Paul McKenzie, a liver cancer survivor, and his wife, Emma, sat down with CURE to share their experiences navigating life as care partners following multiple major surgeries. Together, the couple reflects on how their roles have evolved over time, from the intensive demands of early recovery to the ongoing process of managing long-term side effects and daily routines.

In this conversation, Paul and Emma offer an honest look at the realities of life after treatment, including the physical challenges Paul continues to face and the adjustments required to establish a “new normal.”

You can catch more of their conversation here!

CURE: Okay, Emma and Paul, can you start off by walking us through what a typical day looks like for you as care partners? How do your roles complement each other, and what are some of the challenges you’ve faced while acclimating to these roles?

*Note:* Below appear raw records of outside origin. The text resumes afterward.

(* ===== verification/GoUrl.v ===== *)
(** * URLs and paths

    The parts of Go's net/url and path/filepath the flags, the storage opener and
    the listeners use: [url.Parse] with its authority, escape and query rules,
    [Hostname], [Port] and [Query], and [filepath.Join]. *)

From S2P Require Import Prelude GoStrings Netip.

Open Scope Z_scope.

(** ** Escapes *)

Inductive encoding : Type := encodePath | encodeHost | encodeZone | encodeUserPassword | encodeQueryComponent.

#[export] Instance encoding_eq_dec : EqDecision encoding.
Proof. solve_decision. Defined.

Definition is_alnum (c : ascii) : bool := is_lower c || is_upper c || is_digit c.

(** [shouldEscape] for the two host modes. *)
Definition shouldEscape_host (c : ascii) : bool :=
  negb (is_alnum c || bool_decide (c ∈ str "!$&'()*+,;=:[]<>-_.~") || Ascii.eqb c "034").

Definition hex_byte (a b : ascii) : option Z :=
  match hex_val a, hex_val b with
  | Some x, Some y => Some (x * 16 + y)
  | _, _ => None
  end.

(** [unescape]. *)
Fixpoint unescape (mode : encoding) (s : bytes) : result bytes :=
  match s with
  | [] => Ok []
  | c :: t =>
      if Ascii.eqb c "%" then
        match t with
        | a :: b :: t' =>
            match hex_byte a b with
            | None => Error "invalid URL escape"
            | Some v =>
                if bool_decide (mode = encodeHost) && (v <? 128) && negb (v =? 0x25) then Error "invalid URL escape"
                else if bool_decide (mode = encodeZone) && negb (v =? 0x25) && negb (v =? 32)
                        && shouldEscape_host (byte_of v) then Error "invalid URL escape"
                else r ← unescape mode t'; Ok (byte_of v :: r)
            end
        | _ => Error "invalid URL escape"
        end
      else if Ascii.eqb c "+" && bool_decide (mode = encodeQueryComponent) then
        r ← unescape mode t; Ok (" "%char :: r)
      else if (bool_decide (mode = encodeHost) || bool_decide (mode = encodeZone)) && is_ascii c && shouldEscape_host c
      then Error "invalid character in host name"
      else r ← unescape mode t; Ok (c :: r)
  end.

(** ** Authorities *)

Definition validOptionalPort (p : bytes) : bool :=
  match p with
  | [] => true
  | c :: t => Ascii.eqb c ":" && forallb is_digit t
  end.

(** The position of "%25" in a bracketed host: what is before, and from it on. *)
Fixpoint cut_zone (s : bytes) : option (bytes * bytes) :=
  match s with
  | [] => None
  | c :: t =>
      if HasPrefix (str "%25") s then Some ([], s)
      else match cut_zone t with
           | Some (a, b) => Some (c :: a, b)
           | None => None
           end
  end.

(** A bracketed host: an IPv6 literal, perhaps with a zone. *)
Definition parseIPLiteral (hostname colonPort : bytes) : result bytes :=
  if negb (validOptionalPort colonPort) then Error "invalid port after host"
  else
    port ← unescape encodeHost colonPort;
    name ← (match cut_zone hostname with
            | Some (h, z) => a ← unescape encodeHost h; b ← unescape encodeZone z; Ok (a ++ b)%list
            | None => unescape encodeHost hostname
            end);
    addr ← wrap "invalid host" (ParseAddr name);
    if Is4 addr then Error "invalid IP-literal"
    else Ok (str "[" ++ name ++ str "]" ++ port)%list.

(** [parseHost], with the strict treatment of colons. *)
Definition parseHost (host : bytes) : result bytes :=
  match host with
  | "["%char :: t =>
      if bool_decide ("["%char ∈ t) then Error "invalid IP-literal"
      else match CutLast "]" t with
           | None => Error "missing ']' in host"
           | Some (hostname, colonPort) => parseIPLiteral hostname colonPort
           end
  | _ =>
      if bool_decide ("["%char ∈ host) then Error "invalid IP-literal"
      else
        match Cut ":" host with
        | Some (_, port) => if forallb is_digit port then unescape encodeHost host else Error "invalid port after host"
        | None => unescape encodeHost host
        end
  end.

Definition validUserinfo (s : bytes) : bool :=
  forallb (fun c => is_alnum c || bool_decide (c ∈ str "-._:~!$&'()*+,;=%@")) s.

(** A parsed URL; [u_User] is the user name and, if there is one, the password. *)
Record URL : Type := {
  u_Scheme : bytes;
  u_User : option (bytes * option bytes);
  u_Host : bytes;
  u_Path : bytes;
  u_RawQuery : bytes }.

Definition parseUserinfo (s : bytes) : result (bytes * option bytes) :=
  if negb (validUserinfo s) then Error "net/url: invalid userinfo"
  else match Cut ":" s with
       | None => u ← unescape encodeUserPassword s; Ok (u, None)
       | Some (u, p) => u ← unescape encodeUserPassword u; p ← unescape encodeUserPassword p; Ok (u, Some p)
       end.

Definition parseAuthority (authority : bytes) : result (option (bytes * option bytes) * bytes) :=
  match CutLast "@" authority with
  | None => host ← parseHost authority; Ok (None, host)
  | Some (info, host) => host ← parseHost host; user ← parseUserinfo info; Ok (Some user, host)
  end.

(** ** [url.Parse] *)

(** [getScheme]: the scheme, if the text starts with one, and the rest. *)
Fixpoint getScheme (first : bool) (s acc whole : bytes) : result (bytes * bytes) :=
  match s with
  | [] => Ok ([], whole)
  | c :: t =>
      if is_lower c || is_upper c then getScheme false t (acc ++ [c]) whole
      else if is_digit c || bool_decide (c ∈ str "+-.") then
        if first then Ok ([], whole) else getScheme false t (acc ++ [c]) whole
      else if Ascii.eqb c ":" then if first then Error "missing protocol scheme" else Ok (acc, t)
      else Ok ([], whole)
  end.

Definition is_ctl (c : ascii) : bool := (byte_val c <? 32) || (byte_val c =? 127).

(** The query split off: a lone trailing question mark is only dropped. *)
Definition cut_query (rest : bytes) : bytes * bytes :=
  match Cut "?" rest with
  | Some (r, q) => (r, q)
  | None => (rest, [])
  end.

Definition parse_rest (scheme rest : bytes) : result URL :=
  let '(rest, query) := cut_query rest in
  if negb (HasPrefix (str "/") rest) && bool_decide (scheme <> []) then
    Ok {| u_Scheme := scheme; u_User := None; u_Host := []; u_Path := []; u_RawQuery := query |}
  else if negb (HasPrefix (str "/") rest)
          && bool_decide (":"%char ∈ match Cut "/" rest with Some (seg, _) => seg | None => rest end) then
    Error "first path segment in URL cannot contain colon"
  else
    match CutPrefix (str "//") rest with
    | Some after =>
        if bool_decide (scheme = []) && HasPrefix (str "///") rest then
          path ← unescape encodePath rest;
          Ok {| u_Scheme := scheme; u_User := None; u_Host := []; u_Path := path; u_RawQuery := query |}
        else
          let '(authority, rest) := match Cut "/" after with
                                    | Some (a, r) => (a, "/"%char :: r)
                                    | None => (after, [])
                                    end in
          '(user, host) ← parseAuthority authority;
          path ← unescape encodePath rest;
          Ok {| u_Scheme := scheme; u_User := user; u_Host := host; u_Path := path; u_RawQuery := query |}
    | None =>
        path ← unescape encodePath rest;
        Ok {| u_Scheme := scheme; u_User := None; u_Host := []; u_Path := path; u_RawQuery := query |}
    end.

Definition Parse_url (raw : bytes) : result URL :=
  let '(u, frag) := match Cut "#" raw with Some (u, f) => (u, f) | None => (raw, []) end in
  url ← (if existsb is_ctl u then Error "net/url: invalid control character in URL"
         else if bool_decide (u = str "*") then
           Ok {| u_Scheme := []; u_User := None; u_Host := []; u_Path := u; u_RawQuery := [] |}
         else '(scheme, rest) ← getScheme true u [] u; parse_rest (map lower_byte scheme) rest);
  _ ← unescape encodePath frag;
  Ok url.

(** ** Views *)

Definition splitHostPort (hostPort : bytes) : bytes * bytes :=
  let '(host, port) := match CutLast ":" hostPort with
                       | Some (h, p) => if forallb is_digit p then (h, p) else (hostPort, [])
                       | None => (hostPort, [])
                       end in
  (match CutPrefix (str "[") host with
   | Some h => match CutSuffix (str "]") h with Some h => h | None => host end
   | None => host
   end, port).

Definition Hostname (u : URL) : bytes := fst (splitHostPort (u_Host u)).
Definition Port (u : URL) : bytes := snd (splitHostPort (u_Host u)).

(** [URL.Query()[name]]: members that do not parse are dropped. *)
Definition query_values (u : URL) (name : bytes) : list bytes :=
  omap (fun part =>
    if bool_decide (part = []) || bool_decide (";"%char ∈ part) then None
    else
      let '(k, v) := match Cut "=" part with Some kv => kv | None => (part, []) end in
      match unescape encodeQueryComponent k, unescape encodeQueryComponent v with
      | Ok k, Ok v => if bool_decide (k = name) then Some v else None
      | _, _ => None
      end) (Split "&" (u_RawQuery u)).

(** ** [filepath.Join] *)

Definition IsAbs (p : bytes) : bool := HasPrefix (str "/") p.

(** The elements of a path after [Clean]: the latest first. *)
Fixpoint clean_elems (rooted : bool) (acc : list bytes) (l : list bytes) : list bytes :=
  match l with
  | [] => acc
  | e :: t =>
      if bool_decide (e = []) || bool_decide (e = str ".") then clean_elems rooted acc t
      else if bool_decide (e = str "..") then
        match acc with
        | [] => clean_elems rooted (if rooted then [] else [e]) t
        | x :: acc' => if bool_decide (x = str "..") then clean_elems rooted (e :: acc) t
                       else clean_elems rooted acc' t
        end
      else clean_elems rooted (e :: acc) t
  end.

Definition path_Clean (p : bytes) : bytes :=
  let rooted := IsAbs p in
  let out := Join (str "/") (rev (clean_elems rooted [] (Split "/" p))) in
  if rooted then ("/"%char :: out) else if bool_decide (out = []) then str "." else out.

Definition path_Join (elems : list bytes) : bytes :=
  match List.filter (fun e => negb (bool_decide (e = []))) elems with
  | [] => []
  | l => path_Clean (Join (str "/") l)
  end.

Paul: I suppose, as the patient, I have good and bad days because there’s been collateral damage. Particularly after having the Whipple in 2019, I became a diabetic. My digestive system is a complete mess, so eating is a challenge every day. One has to be aware of those good and bad days. I’d probably say I’m 80% positive and 20% negative; I just go off and have a grumble to myself thinking, "Why has my body done this to me?" Just lots of "whys," really. But then I give myself a bit of a kick and say, "Look, this is it now, so just make the best of it."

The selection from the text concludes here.